« Gardez-vous de pratiquer votre justice devant les hommes pour vous faire remarquer par eux. »
La Parole de Dieu d’aujourd’hui nous invite à réfléchir sur l’essence du Carême : la conversion du cœur. Ainsi, à la lumière de la Parole de Dieu, le Mercredi des Cendres s’ouvre avec le texte bien connu de Matthieu sur l’aumône, la prière et le jeûne.
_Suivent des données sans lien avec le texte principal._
(** * Lead pipelines of landing_page_gois: a shallow embedding

    The two Python programs, [init_leads.py] (directory places, website
    crawl, e-mail choice, lead score, dedup and rank) and
    [leads_detectados.py] (weighted text signals over job postings), are
    translated function by function.

    Text.  A Python [str] is a sequence of Unicode code points; it is
    modelled as a list of code points ([N]).  [str.lower] and the word
    class of [\b] are transcribed exactly for the code points below 256;
    a code point above that range is taken as caseless and as a non-word
    character, which is what Python does for the only such character the
    sources mention, the euro sign.  White space and the character classes
    of the e-mail pattern are transcribed for every code point.

    Regular expressions.  [re] patterns are values of a small syntax tree
    with a backtracking matcher; since the sources only test whether a
    match exists, the order in which alternatives are tried is immaterial.

    Floats.  [score_lead] computes with binary64 floats; the model uses the
    kernel's primitive floats, and [round(x, 2)] is computed on the exact
    binary value. *)

From Stdlib Require Import String Ascii.
From Stdlib Require Import NArith ZArith List Bool Lia.
From Stdlib Require Import Permutation Sorted.
From Stdlib Require Import PrimFloat Uint63 FloatOps SpecFloat.
Import ListNotations.

#[local] Set Warnings "-inexact-float".

(* ================================================================== *)
(** ** Python strings *)
(* ================================================================== *)

Module PyStr.

Local Open Scope N_scope.

Definition pystr := list N.

(** An ASCII literal as a Python string. *)
Definition py (s : string) : pystr :=
  map N_of_ascii (list_ascii_of_string s).

Definition o_acute : N := 243.   (* U+00F3 *)
Definition i_acute : N := 237.   (* U+00ED *)
Definition euro : N := 8364.     (* U+20AC *)

Definition between (lo hi c : N) : bool := (lo <=? c) && (c <=? hi).

(** [str.lower], one code point at a time. *)
Definition lower_char (c : N) : N :=
  if between 65 90 c || (between 192 222 c && negb (c =? 215))
  then c + 32 else c.

Definition lower (s : pystr) : pystr := map lower_char s.

(** [str.isspace], which is also what [\s] and [str.strip] test. *)
Definition is_space (c : N) : bool :=
  between 9 13 c || between 28 32 c || (c =? 133) || (c =? 160) ||
  (c =? 5760) || between 8192 8202 c || (c =? 8232) || (c =? 8233) ||
  (c =? 8239) || (c =? 8287) || (c =? 12288).

(** The word characters of [\w] and [\b]: alphanumerics and underscore. *)
Definition is_word (c : N) : bool :=
  between 48 57 c || between 65 90 c || (c =? 95) || between 97 122 c ||
  (c =? 170) || (c =? 178) || (c =? 179) || (c =? 181) || (c =? 185) ||
  (c =? 186) || between 188 190 c || between 192 214 c ||
  between 216 246 c || between 248 255 c.

Fixpoint lstrip (s : pystr) : pystr :=
  match s with
  | c :: s' => if is_space c then lstrip s' else s
  | [] => []
  end.

Definition rstrip (s : pystr) : pystr := rev (lstrip (rev s)).

Definition strip (s : pystr) : pystr := rstrip (lstrip s).

Fixpoint eqb (a b : pystr) : bool :=
  match a, b with
  | [], [] => true
  | x :: a', y :: b' => (x =? y) && eqb a' b'
  | _, _ => false
  end.

(** Truth value of a string: [if s] holds for the non-empty ones. *)
Definition truthy (s : pystr) : bool :=
  match s with [] => false | _ => true end.

Fixpoint startswith (s p : pystr) {struct p} : bool :=
  match p, s with
  | [], _ => true
  | x :: p', y :: s' => (x =? y) && startswith s' p'
  | _ :: _, [] => false
  end.

(** [p in s]: [p] occurs in [s] as a run of consecutive characters. *)
Fixpoint contains (p s : pystr) : bool :=
  startswith s p ||
  match s with
  | [] => false
  | _ :: s' => contains p s'
  end.

(** [s.split(sep)] for a one-character separator: the pieces between the
    occurrences of [sep], never an empty list. *)
Fixpoint split (sep : N) (s : pystr) : list pystr :=
  match s with
  | [] => [[]]
  | c :: s' =>
      if c =? sep then [] :: split sep s'
      else match split sep s' with
           | piece :: rest => (c :: piece) :: rest
           | [] => [[c]]
           end
  end.

(** [sep.join(parts)]. *)
Fixpoint join (sep : pystr) (parts : list pystr) : pystr :=
  match parts with
  | [] => []
  | [p] => p
  | p :: rest => p ++ sep ++ join sep rest
  end.

(** [xs[-n:]]: the last [n] elements, all of them when there are fewer. *)
Definition last_n {A : Type} (n : nat) (xs : list A) : list A :=
  skipn (length xs - n) xs.

(** Comparison of strings, code point by code point, as [<] and [sorted]
    use it. *)
Fixpoint compare (a b : pystr) : comparison :=
  match a, b with
  | [], [] => Eq
  | [], _ :: _ => Lt
  | _ :: _, [] => Gt
  | x :: a', y :: b' =>
      match N.compare x y with
      | Eq => compare a' b'
      | o => o
      end
  end.

Definition leb (a b : pystr) : bool :=
  match compare a b with Gt => false | _ => true end.

Definition ltb (a b : pystr) : bool :=
  match compare a b with Lt => true | _ => false end.

Definition endswith (s p : pystr) : bool := startswith (rev s) (rev p).

(** A Python [set] of strings is kept as the list of its elements, each
    once, in the order they were added. *)
Definition in_set (x : pystr) (xs : list pystr) : bool :=
  existsb (eqb x) xs.

Definition set_add (xs : list pystr) (x : pystr) : list pystr :=
  if in_set x xs then xs else xs ++ [x].

Definition set_union (xs ys : list pystr) : list pystr :=
  fold_left set_add ys xs.

Definition set_of (xs : list pystr) : list pystr := set_union [] xs.

(** Stable sorting by insertion, for [sorted] and [sort_values]. *)
Section Sorting.
Context {A : Type}.
Variable le : A -> A -> bool.

Fixpoint insert_sorted (x : A) (l : list A) : list A :=
  match l with
  | [] => [x]
  | y :: l' => if le x y then x :: l else y :: insert_sorted x l'
  end.

Fixpoint sort_by (l : list A) : list A :=
  match l with
  | [] => []
  | x :: l' => insert_sorted x (sort_by l')
  end.
End Sorting.

Definition sorted (l : list pystr) : list pystr := sort_by leb l.

End PyStr.

(* ================================================================== *)
(** ** Regular expressions *)
(* ================================================================== *)

Module Re.

Import PyStr.

(** The constructs the sources' patterns are written with. *)
Inductive regex : Type :=
| Lit (l : pystr)                 (* a run of literal characters *)
| Cls (f : N -> bool)             (* one character of a class *)
| Bnd                             (* \b *)
| Seq (a b : regex)               (* ab *)
| Alt (a b : regex)               (* a|b *)
| Opt (a : regex)                 (* a? *)
| Rep (n : nat) (f : N -> bool).  (* [class]{n,} *)

(** A position in the subject: the character before it, if any, and the
    text from it on. *)
Definition word_before (prev : option N) : bool :=
  match prev with Some c => is_word c | None => false end.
Il nous invite à adopter un esprit de prière, de jeûne et de charité, non comme des rites extérieurs, mais comme des attitudes qui nous transforment de l’intérieur, en confrontant notre propre intériorité avec toute sa complexité, et en cherchant Dieu là où Il veut être cherché, en nous approchant de Lui avec confiance, comme d’un ami qui nous connaît mieux que nous-mêmes.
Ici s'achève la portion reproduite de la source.